Warrick is gaining traction

On Friday I submitted a paper to HYPERTEXT ’06 about our web-repository crawler Warrick. The paper focuses on the difficulties of crawling web repositories like the Internet Archive and Google, and it presents an evaluation of three crawling policies. I really like the conference’s flexible 8-12 page ACM format. A few weeks ago when I was submitting a paper to SIGIR ’06, it was a real pain to get everything to fit on only 8 pages.

On that note, I have updated Warrick with the most recent changes:
  • Warrick now uses the Google API for accessing cached pages.
  • Warrick issues lister queries (queries using “site:” param) to Google using page scraping.
  • Yahoo API libraries were updated due to a March 2006 change.
  • Several minor bugs were corrected.
The biggest reason for integrating the Google API was because Warrick kept getting black-listed by Google after 150 or so queries. Michael suggested I write up my experiences in a technical report. It certainly is something that is going to influence researchers from now on who want to test Google for just about anything.
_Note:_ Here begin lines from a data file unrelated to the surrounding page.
(** The two parts of the splice are taken from the two routes. *)
Lemma split_paths_elem `{Library} (h : heap) (current_route alternative_route : Route.t)
    (blocked_waypoint current_position : ref) (target_index : Z) (wi wa : list ref) :
  PPORerouter.split_paths h current_route alternative_route blocked_waypoint
    current_position target_index = (wi, wa) ->
  (forall x, x ∈ wi -> x ∈ Route.waypoints current_route)
  /\ (forall x, x ∈ wa ->
        x ∈ Route.waypoints current_route \/ x ∈ Route.waypoints alternative_route).
Proof.
  unfold PPORerouter.split_paths.
  destruct (PPORerouter.locate _ _ _ _) as [cpi bi].
  destruct (_ && _); intros [= <- <-]; unfold slice_to, slice_from; split; intros x Hx.
  - by eapply subseteq_take.
  - right. by eapply subseteq_drop.
  - by eapply subseteq_take.
  - left. by eapply subseteq_drop.
Qed.

(** The objects of the spliced route, as [create_rerouted_path_copies]
    lays them out. *)
Lemma rerouted_object (h add1 add2 : heap) (d_obj : Waypoint.t) (j : nat) :
  deref ((h ++ add1 ++ add2) ++ [d_obj]) (length h + j)
  = if decide (j < length add1)%nat then deref add1 j
    else if decide (j < length add1 + length add2)%nat then deref add2 (j - length add1)
    else deref [d_obj] (j - length add1 - length add2).
Proof.
  rewrite <- !app_assoc. rewrite deref_app. rewrite decide_False by lia.
  replace (length h + j - length h)%nat with j by lia.
  rewrite deref_app. destruct (decide (j < length add1)%nat) as [H1|H1]; [reflexivity|].
  rewrite deref_app. destruct (decide (j - length add1 < length add2)%nat) as [H2|H2].
  - rewrite decide_True by lia. reflexivity.
  - rewrite decide_False by lia. f_equal.
Qed.

Section labels.
Context `{Library}.

Lemma total_distance_same_labels (h : heap) (r : Route.t) :
  same_labels r (snd (Route.calculate_total_distance h r)).
Proof. repeat split. Qed.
I also received several emails from the Internet Archive last week about Warrick. Apparently the guys that do backups for people with missing websites are excited about the tool, and IA will start informing users to use it:
If you are tech-savvy and know how to use command-line utilities, you can also refer to the Warrick tool here: and be sure to email the makers as they track who is using the tool. For this tool, a third party has put it together and we cannot guarantee the results. If you have questions about this tool, please refer your questions to the makers themselves.
One of the IA employees told me she has performed at least 200 recoveries for individuals in the past year. That’s a lot of people using “lazy preservation” and sure does support the need for research in this area.